### What you have to do
Go over the lines below, and when one contains the word "BasicPolicyEngine", copy it.

Stored items:
=== Begin Enclosure ===
Definition inspect_mcp_tool_call (self : BasicPolicyEngine) (descriptor : ToolPermissionDescriptor)
    : PolicyDecision :=
  let risk := classify_mcp_tool descriptor in
  let ask := PolicyDecision.Ask (mcp_approval_reason descriptor risk) in
  match engine_mode self with
  | PermissionMode.Chat => PolicyDecision.Deny "Chat mode does not allow MCP tool calls."
  | PermissionMode.ReadOnly =>
      if bool_decide (risk = RiskReadOnly) then PolicyDecision.Allow
      else PolicyDecision.Deny
             ("Read-only mode only allows MCP tools annotated as read-only: "
              +:+ descriptor_name descriptor +:+ " (" +:+ risk_as_str risk +:+ ") ["
              +:+ labels_display descriptor +:+ "]")
  | PermissionMode.Approve | PermissionMode.Auto =>
      if bool_decide (risk = RiskReadOnly) then PolicyDecision.Allow else ask
  | PermissionMode.FullAccess =>
      if bool_decide (risk = RiskDestructive) then ask else PolicyDecision.Allow
  | PermissionMode.Unrestricted => PolicyDecision.Allow
  end.

Definition inspect_network (self : BasicPolicyEngine) (host : string) : PolicyDecision :=
  let host := trim host in
  let config := policy_network (engine_config self) in
  if str_is_empty host then PolicyDecision.Deny "Network host cannot be empty."
  else if existsb (fun allowed => eq_ignore_ascii_case allowed host) (allowed_hosts config)
  then PolicyDecision.Allow
  else match engine_mode self with
       | PermissionMode.Chat => PolicyDecision.Deny "Chat mode does not allow network access."
       | PermissionMode.FullAccess | PermissionMode.Unrestricted => PolicyDecision.Allow
       | PermissionMode.ReadOnly | PermissionMode.Auto | PermissionMode.Approve =>
           to_decision (default_effect config) ("Network access requires approval: " +:+ host)
       end.

Definition resolve_intent_path (workspace_root path : PathBuf) : PathBuf :=
  if is_absolute path then path else path_join workspace_root path.

(** [PolicyEngine::inspect_execution_intent]. *)
Definition inspect_execution_intent (self : BasicPolicyEngine) (intent : ToolExecutionIntent)
    (workspace_root : PathBuf) : PolicyDecision :=
  combine
    (((fun path => inspect_read self (resolve_intent_path workspace_root path))
        <$> requested_read_paths intent)
     ++ ((fun path => inspect_write self (resolve_intent_path workspace_root path))
           <$> requested_write_paths intent)
     ++ (if bool_decide (requested_write_paths intent = [])
            && bool_decide (filesystem intent = WriteWorkspace)
         then [inspect_write self workspace_root] else [])
     ++ (if bool_decide (intent_network intent = Required)
         then [inspect_network self "tool-execution"] else [])).
End policy.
=== End Enclosure ===
### Solved problem
Definition inspect_mcp_tool_call (self : BasicPolicyEngine) (descriptor : ToolPermissionDescriptor)
Definition inspect_network (self : BasicPolicyEngine) (host : string) : PolicyDecision :=
Definition inspect_execution_intent (self : BasicPolicyEngine) (intent : ToolExecutionIntent)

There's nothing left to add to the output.